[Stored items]
┄┄┄┄┄┄┄┄┄┄

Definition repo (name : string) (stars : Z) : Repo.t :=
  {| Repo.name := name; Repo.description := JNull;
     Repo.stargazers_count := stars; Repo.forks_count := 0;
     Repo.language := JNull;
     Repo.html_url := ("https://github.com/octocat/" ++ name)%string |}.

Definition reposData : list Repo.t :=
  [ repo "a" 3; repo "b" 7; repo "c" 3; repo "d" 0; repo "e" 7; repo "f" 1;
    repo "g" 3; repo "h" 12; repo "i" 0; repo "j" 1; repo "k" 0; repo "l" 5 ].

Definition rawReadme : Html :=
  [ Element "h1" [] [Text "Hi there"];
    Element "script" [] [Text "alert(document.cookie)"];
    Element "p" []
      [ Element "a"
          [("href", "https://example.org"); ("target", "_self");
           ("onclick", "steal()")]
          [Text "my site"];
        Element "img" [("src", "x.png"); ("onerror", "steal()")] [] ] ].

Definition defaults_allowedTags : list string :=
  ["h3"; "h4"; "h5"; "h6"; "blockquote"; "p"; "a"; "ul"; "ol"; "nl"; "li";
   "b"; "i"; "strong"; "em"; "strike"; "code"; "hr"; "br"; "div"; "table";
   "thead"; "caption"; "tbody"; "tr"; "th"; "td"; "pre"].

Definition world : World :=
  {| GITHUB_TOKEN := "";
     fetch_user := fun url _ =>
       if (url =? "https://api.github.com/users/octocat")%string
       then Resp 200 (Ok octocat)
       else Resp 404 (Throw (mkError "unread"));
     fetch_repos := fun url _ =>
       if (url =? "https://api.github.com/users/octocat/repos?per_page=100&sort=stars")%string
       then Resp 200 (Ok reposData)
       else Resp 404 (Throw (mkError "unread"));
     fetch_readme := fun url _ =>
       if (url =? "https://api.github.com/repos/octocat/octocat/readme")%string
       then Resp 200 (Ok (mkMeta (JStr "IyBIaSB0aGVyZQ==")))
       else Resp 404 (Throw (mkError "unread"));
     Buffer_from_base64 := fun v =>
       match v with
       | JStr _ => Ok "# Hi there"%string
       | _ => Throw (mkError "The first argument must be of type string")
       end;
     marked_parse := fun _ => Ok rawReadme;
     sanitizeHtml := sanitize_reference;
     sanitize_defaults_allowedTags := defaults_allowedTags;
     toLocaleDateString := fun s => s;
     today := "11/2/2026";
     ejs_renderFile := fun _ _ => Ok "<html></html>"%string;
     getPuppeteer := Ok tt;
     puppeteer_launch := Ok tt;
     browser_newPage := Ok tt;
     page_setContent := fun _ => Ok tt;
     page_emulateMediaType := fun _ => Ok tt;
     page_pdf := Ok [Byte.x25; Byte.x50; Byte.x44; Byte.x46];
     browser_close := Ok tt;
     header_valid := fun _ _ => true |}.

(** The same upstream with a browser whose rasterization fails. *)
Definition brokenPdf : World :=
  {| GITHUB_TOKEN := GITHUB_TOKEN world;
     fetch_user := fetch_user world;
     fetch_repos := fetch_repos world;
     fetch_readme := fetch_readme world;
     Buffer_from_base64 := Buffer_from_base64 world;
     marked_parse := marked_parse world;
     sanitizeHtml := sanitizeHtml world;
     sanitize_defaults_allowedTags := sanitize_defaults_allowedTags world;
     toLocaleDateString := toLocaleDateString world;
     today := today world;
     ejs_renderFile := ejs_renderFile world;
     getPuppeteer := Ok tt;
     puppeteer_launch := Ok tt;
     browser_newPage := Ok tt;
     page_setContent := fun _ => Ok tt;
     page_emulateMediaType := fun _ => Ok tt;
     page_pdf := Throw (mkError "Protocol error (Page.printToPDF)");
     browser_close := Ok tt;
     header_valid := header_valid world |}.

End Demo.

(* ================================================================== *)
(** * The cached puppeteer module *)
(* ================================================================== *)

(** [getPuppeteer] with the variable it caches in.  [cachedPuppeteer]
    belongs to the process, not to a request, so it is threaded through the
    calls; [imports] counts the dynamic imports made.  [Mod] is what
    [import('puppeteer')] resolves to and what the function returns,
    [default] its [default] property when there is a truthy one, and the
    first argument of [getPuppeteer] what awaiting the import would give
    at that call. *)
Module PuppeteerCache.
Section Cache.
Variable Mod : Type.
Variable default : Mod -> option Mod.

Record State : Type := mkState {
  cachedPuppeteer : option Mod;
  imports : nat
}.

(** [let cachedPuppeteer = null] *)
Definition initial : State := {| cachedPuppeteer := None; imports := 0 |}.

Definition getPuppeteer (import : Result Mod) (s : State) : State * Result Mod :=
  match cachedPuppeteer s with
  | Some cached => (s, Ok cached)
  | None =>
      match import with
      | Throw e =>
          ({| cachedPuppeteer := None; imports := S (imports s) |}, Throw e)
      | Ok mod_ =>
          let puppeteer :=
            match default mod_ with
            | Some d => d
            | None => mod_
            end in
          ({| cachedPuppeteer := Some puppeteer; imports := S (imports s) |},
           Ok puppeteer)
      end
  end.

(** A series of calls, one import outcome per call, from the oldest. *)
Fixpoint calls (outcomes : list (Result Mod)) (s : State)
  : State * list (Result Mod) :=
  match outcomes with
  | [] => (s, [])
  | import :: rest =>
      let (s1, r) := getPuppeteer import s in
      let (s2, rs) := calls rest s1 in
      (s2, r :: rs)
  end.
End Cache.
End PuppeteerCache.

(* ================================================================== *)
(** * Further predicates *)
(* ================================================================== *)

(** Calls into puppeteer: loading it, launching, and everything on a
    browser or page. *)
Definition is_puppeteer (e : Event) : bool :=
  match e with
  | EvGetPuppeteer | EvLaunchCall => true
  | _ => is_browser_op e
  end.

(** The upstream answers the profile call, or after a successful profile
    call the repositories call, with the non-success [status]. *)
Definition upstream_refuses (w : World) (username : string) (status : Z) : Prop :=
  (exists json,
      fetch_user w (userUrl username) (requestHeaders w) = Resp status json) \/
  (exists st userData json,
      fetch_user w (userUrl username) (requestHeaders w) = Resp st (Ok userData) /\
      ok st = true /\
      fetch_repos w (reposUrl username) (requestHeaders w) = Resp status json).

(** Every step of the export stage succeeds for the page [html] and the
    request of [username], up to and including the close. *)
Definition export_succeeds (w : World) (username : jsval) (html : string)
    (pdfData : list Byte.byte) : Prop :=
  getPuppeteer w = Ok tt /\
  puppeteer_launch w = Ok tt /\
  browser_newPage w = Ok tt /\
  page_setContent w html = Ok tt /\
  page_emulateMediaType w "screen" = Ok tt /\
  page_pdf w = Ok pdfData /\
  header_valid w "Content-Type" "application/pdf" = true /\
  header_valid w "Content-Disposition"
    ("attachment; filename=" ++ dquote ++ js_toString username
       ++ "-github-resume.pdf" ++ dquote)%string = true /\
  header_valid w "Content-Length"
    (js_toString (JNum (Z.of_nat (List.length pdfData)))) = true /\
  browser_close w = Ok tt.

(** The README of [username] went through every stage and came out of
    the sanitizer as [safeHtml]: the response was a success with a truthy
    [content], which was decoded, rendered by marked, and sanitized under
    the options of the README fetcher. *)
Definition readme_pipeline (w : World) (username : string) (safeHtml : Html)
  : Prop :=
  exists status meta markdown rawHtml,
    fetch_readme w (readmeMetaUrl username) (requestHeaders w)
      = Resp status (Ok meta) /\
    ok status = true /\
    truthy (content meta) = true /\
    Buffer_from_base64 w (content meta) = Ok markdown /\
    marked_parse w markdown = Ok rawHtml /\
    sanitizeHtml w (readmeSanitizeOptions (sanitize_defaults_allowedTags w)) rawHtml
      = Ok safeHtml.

┄┄┄┄┄┄┄┄┄┄

-- AIM OF THE EXERCISE --
Your answer should be a number only: the count of lines above in which the string "there" appears.

-- REPLY TO THE TASK --
3